O derretimento acelerado do gelo na Antártida deixou de ser um alerta distante para se tornar um problema concreto e mensurável. Um dos casos mais preocupantes é o do Glaciar Thwaites, na Antártida Ocidental, que vem perdendo massa em um ritmo maior do que o previsto pelos modelos climáticos. Agora, um grupo internacional de engenheiros e cientistas do clima propõe uma solução inédita e controversa: construir um muro submarino de cerca de 80 quilômetros para proteger a base do glaciar do avanço da água quente do oceano.
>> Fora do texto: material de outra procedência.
(** ** The processes side by side *)

(** A process and the children it forked so far, those that it waited for
    included. *)
Inductive sys := Sys (p : shproc) (kids : list sys).

Definition self (x : sys) : shproc := match x with Sys p _ => p end.

(** The table a process has at this moment. *)
Definition table (p : shproc) : list fdtab :=
  match p with PExec _ t | PFork t _ _ | PWait t _ | PPrint t _ _ _ => [t] | PExit | PGone => [] end.

(** The tables of all processes, children before their parents. *)
Fixpoint open_tabs (x : sys) : list fdtab := match x with Sys p ks => concat (open_tabs <$> ks) ++ table p end.

Definition held (x : sys) (ob : obj) : Prop := ∃ t, t ∈ open_tabs x ∧ Some ob ∈ t.

(** One step of one process; [W] says which objects are open somewhere.
    [wait] needs a child that has exited, or no children. *)
Inductive step (W : obj → Prop) : sys → sys → Prop :=
  | step_fork t c p ks : step W (Sys (PFork t c p) ks) (Sys p (ks ++ [Sys c []]))
  | step_print t m a p ks : step W (Sys (PPrint t m a p) ks) (Sys p ks)
  | step_wait t p k1 k2 ks : step W (Sys (PWait t p) (k1 ++ Sys PExit ks :: k2)) (Sys p (k1 ++ Sys PGone ks :: k2))
  | step_childless t p ks : Forall (λ k, self k = PGone) ks → step W (Sys (PWait t p) ks) (Sys p ks)
  | step_program argv t ks : (∀ n, Some (PipeR n) ∈ t → ¬ W (PipeW n)) → step W (Sys (PExec argv t) ks) (Sys PExit ks)
  | step_kid p k1 k k' k2 : step W k k' → step W (Sys p (k1 ++ k :: k2)) (Sys p (k1 ++ k' :: k2)).

Definition run (x x' : sys) : Prop := step (held x) x x'.

(** All processes have exited. *)
Fixpoint finished (x : sys) : bool :=
  match x with Sys p ks => match p with PExit | PGone => forallb finished ks | _ => false end end.

Lemma sys_ind' (P : sys → Prop) : (∀ p ks, Forall P ks → P (Sys p ks)) → ∀ x, P x.
Proof.
  intros H. fix IH 1. intros [p ks]. apply H. induction ks as [|k ks IHks]; constructor; [apply IH|exact IHks].
Qed.

(** ** Nobody waits for ever *)

(** The tables a process and those it will start are going to read and
    write with, when the ends of pipes it need not keep are closed. *)
Fixpoint settled (p : shproc) : list fdtab :=
  match p with
  | PExec _ t => [t]
  | PFork _ c p => settled c ++ settled p
  | PWait t p => settled p ++ [t]
  | PPrint _ _ _ p => settled p
  | PExit | PGone => []
  end.
Fixpoint settled_all (x : sys) : list fdtab := match x with Sys p ks => concat (settled_all <$> ks) ++ settled p end.

(** Who reads from a pipe comes after all who can write to it. *)
Definition reads (t : fdtab) (n : nat) : Prop := Some (PipeR n) ∈ t.
Definition writes (t : fdtab) (n : nat) : Prop := Some (PipeW n) ∈ t.
Definition before (l1 l2 : list fdtab) : Prop := ∀ s t n, s ∈ l1 → t ∈ l2 → reads s n → ¬ writes t n.
Fixpoint ordered (l : list fdtab) : Prop :=
  match l with [] => True | s :: l' => before [s] (s :: l') ∧ ordered l' end.

Lemma before_sub l1 l2 l1' l2' : l1' ⊆ l1 → l2' ⊆ l2 → before l1 l2 → before l1' l2'.
Proof. intros H1 H2 B s t n Hs Ht. apply B; auto. Qed.

Lemma ordered_app l1 l2 : ordered (l1 ++ l2) ↔ ordered l1 ∧ ordered l2 ∧ before l1 l2.
Proof.
  induction l1 as [|s l1 IH]; cbn [ordered app].
  - split; [|naive_solver]. intros Ho. split_and!; [done|done|]. intros s t n Hs. by apply elem_of_nil in Hs.
  - rewrite IH. split.
    + intros (B & O1 & O2 & B2). split_and!; [|done|done|].
      * eapply before_sub; [done| |exact B]. set_solver.
      * intros r t n [->|Hr]%elem_of_cons Ht; [|by apply B2]. apply B; set_solver.
    + intros ((B & O1) & O2 & B2). split_and!; [|done|done|].
      * intros r t n Hr Ht. apply list_elem_of_singleton in Hr as ->.
        rewrite app_comm_cons in Ht. apply elem_of_app in Ht as [Ht|Ht]; [by apply B; [left|]|by apply B2; [left|]].
      * eapply before_sub; [|done|exact B2]. set_solver.
Qed.

Lemma before_app l1 l2 l3 : before l1 (l2 ++ l3) ↔ before l1 l2 ∧ before l1 l3.
Proof.
  split.
  - intros B. split; (eapply before_sub; [done| |exact B]); set_solver.
  - intros [B1 B2] s t n Hs [Ht|Ht]%elem_of_app; [by apply B1|by apply B2].
Qed.

Lemma ordered_sublist l l' : l' `sublist_of` l → ordered l → ordered l'.
Proof.
  induction 1 as [|s l' l Hs IH|s l' l Hs IH]; cbn [ordered]; [done| |naive_solver].
  intros [B O]. split; [|by apply IH]. eapply before_sub; [done| |exact B].
  intros t [->|Ht]%elem_of_cons; [left|right]. eapply elem_of_submseteq; [exact Ht|by apply sublist_submseteq].
Qed.

(** Steps only give up descriptors. *)
Lemma step_settled W x x' : step W x x' → settled_all x' `sublist_of` settled_all x.
Proof.
  induction 1; cbn [settled_all settled]; rewrite ?fmap_app, ?concat_app; cbn [fmap list_fmap concat settled_all settled].
  - by rewrite !app_nil_l, app_nil_r, <- app_assoc.
  - done.
  - rewrite !app_nil_r. apply sublist_app; [done|]. by apply sublist_inserts_r.
  - apply sublist_app; [done|]. by apply sublist_inserts_r.
  - rewrite app_nil_r. by apply sublist_inserts_r.
  - apply sublist_app; [|done]. apply sublist_app; [done|]. by apply sublist_app.
Qed.

(** A process that forks or prints goes on by itself. *)
Definition busy (p : shproc) : bool := match p with PFork _ _ _ | PPrint _ _ _ _ => true | _ => false end.

Lemma busy_step p ks W : busy p = true → ∃ x', step W (Sys p ks) x'.
Proof. destruct p; try done; intros _; eexists; constructor. Qed.

Lemma quiet_or_step x : (∀ W, ∃ x', step W x x') ∨ open_tabs x `sublist_of` settled_all x.
Proof.
  induction x as [p ks IH] using sys_ind'. destruct (busy p) eqn:Eb; [left; intros W; by apply busy_step|].
  assert ((∀ W, ∃ k1 k k' k2, ks = k1 ++ k :: k2 ∧ step W k k') ∨
    concat (open_tabs <$> ks) `sublist_of` concat (settled_all <$> ks)) as [Hk|Hk].
  { clear Eb. induction IH as [|k ks Hk _ IHks]; [right; done|]. destruct Hk as [Hk|Hk].
    - left. intros W. destruct (Hk W) as [k' E]. exists [], k, k', ks. done.
    - destruct IHks as [Hs|Hs]; [left|right; by apply sublist_app].
      intros W. destruct (Hs W) as (k1 & k0 & k' & k2 & -> & E). exists (k :: k1), k0, k', k2. done. }
  - left. intros W. destruct (Hk W) as (k1 & k & k' & k2 & -> & E). eexists. by constructor.
  - right. cbn [open_tabs settled_all]. apply sublist_app; [done|]. destruct p; try done. cbn. by apply sublist_inserts_l.
Qed.

Lemma no_tabs x : open_tabs x = [] → finished x = true ∧ (self x = PExit ∨ self x = PGone).
Proof.
  induction x as [p ks IH] using sys_ind'. cbn [open_tabs finished self]. intros [Ek Ep]%app_nil.
  assert (forallb finished ks = true) as ->.
  { clear Ep. induction IH as [|k ks Hk _ IHks]; [done|]. cbn in *. apply app_nil in Ek as [Ek1 Ek2].
    rewrite (proj1 (Hk Ek1)). by apply IHks. }
  destruct p; try done; auto.
Qed.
Conhecido como o “glaciar do Juízo Final”, Thwaites responde sozinho por aproximadamente 4% do aumento anual do nível do mar no planeta. Seu colapso total poderia elevar os oceanos em cerca de 65 centímetros, um cenário que ampliaria drasticamente o risco de inundações costeiras e deslocamento de populações em várias regiões do mundo.
Um glaciar-chave para o futuro do nível do mar

Localizado na Antártida Ocidental, o Thwaites ocupa uma posição estratégica no sistema de gelo polar. Ele funciona como uma espécie de “tampão” para outros glaciares do interior do continente. Se perder estabilidade, pode desencadear um efeito dominó, acelerando a descarga de gelo para o oceano.
O principal fator por trás de sua instabilidade não está apenas no aumento da temperatura do ar, mas na entrada de correntes oceânicas mais quentes sob o glaciar, que derretem sua base por baixo. Esse processo enfraquece o contato do gelo com o leito rochoso e acelera o fluxo de gelo em direção ao mar.
A proposta radical: bloquear a água quente
A solução sugerida pelos pesquisadores parte de uma lógica direta: se o problema é a água quente do oceano, por que não impedir fisicamente que ela chegue até a base do glaciar? A proposta prevê a instalação de uma cortina submarina flexível, ancorada no fundo do mar, posicionada em frente ao Thwaites.
Essa barreira teria cerca de 152 metros de altura e se estenderia por aproximadamente 80 quilômetros. Sua função não seria “salvar” o glaciar definitivamente nem interromper o aquecimento global, mas reduzir a velocidade do derretimento, oferecendo tempo adicional para adaptação e mitigação dos impactos climáticos.
Engenharia extrema em um dos ambientes mais hostis do planeta
A construção de uma estrutura desse porte em águas antárticas representa um desafio técnico colossal. Por isso, o plano prevê uma fase inicial de três anos de pesquisa, dedicada ao desenvolvimento de materiais resistentes, testes de design e criação de protótipos em escala reduzida.
Os cientistas reconhecem que o ambiente é extremo: baixas temperaturas, gelo em movimento, fortes correntes oceânicas e acesso logístico limitado. Ainda assim, argumentam que os custos e riscos devem ser comparados aos impactos econômicos e sociais de um aumento significativo do nível do mar ao longo das próximas décadas.
O que acontece sob o gelo

Paralelamente à proposta do muro, equipes científicas vêm coletando dados inéditos do interior do glaciar. Utilizando perfurações com água quente, pesquisadores estão inserindo sensores a quase 1.000 metros de profundidade, alcançando a interface entre o gelo e o oceano.
Esses instrumentos permitem medir temperatura, salinidade e padrões de circulação da água sob o glaciar, ajudando a entender por que o Thwaites está entre os glaciares mais instáveis do planeta. Os dados são fundamentais para avaliar se uma barreira física teria, de fato, o efeito esperado.
Ganhar tempo, não resolver o clima
Os próprios autores da proposta deixam claro que a ideia não substitui a redução das emissões de gases de efeito estufa. Trata-se de uma medida de contenção, pensada para atrasar um cenário de colapso enquanto o mundo — idealmente — avança em políticas climáticas mais eficazes.
Críticos apontam riscos ambientais, custos elevados e o perigo de normalizar soluções de geoengenharia como alternativa à mitigação do aquecimento global. Já os defensores argumentam que, diante da escala do problema, ganhar tempo pode significar salvar cidades inteiras de futuras inundações.
Um debate que redefine os limites da intervenção humana
A proposta do muro submarino no glaciar Thwaites marca um ponto de inflexão no debate climático. Pela primeira vez, discute-se seriamente a possibilidade de intervir fisicamente em um glaciar antártico para conter seus efeitos globais.
Seja implementada ou não, a ideia revela uma mudança de mentalidade: o reconhecimento de que alguns impactos do aquecimento global já estão em curso e podem exigir respostas tão extremas quanto o próprio problema. O “glaciar do Juízo Final” segue derretendo — e, com ele, cresce a pressão por soluções que pareciam impensáveis até pouco tempo atrás.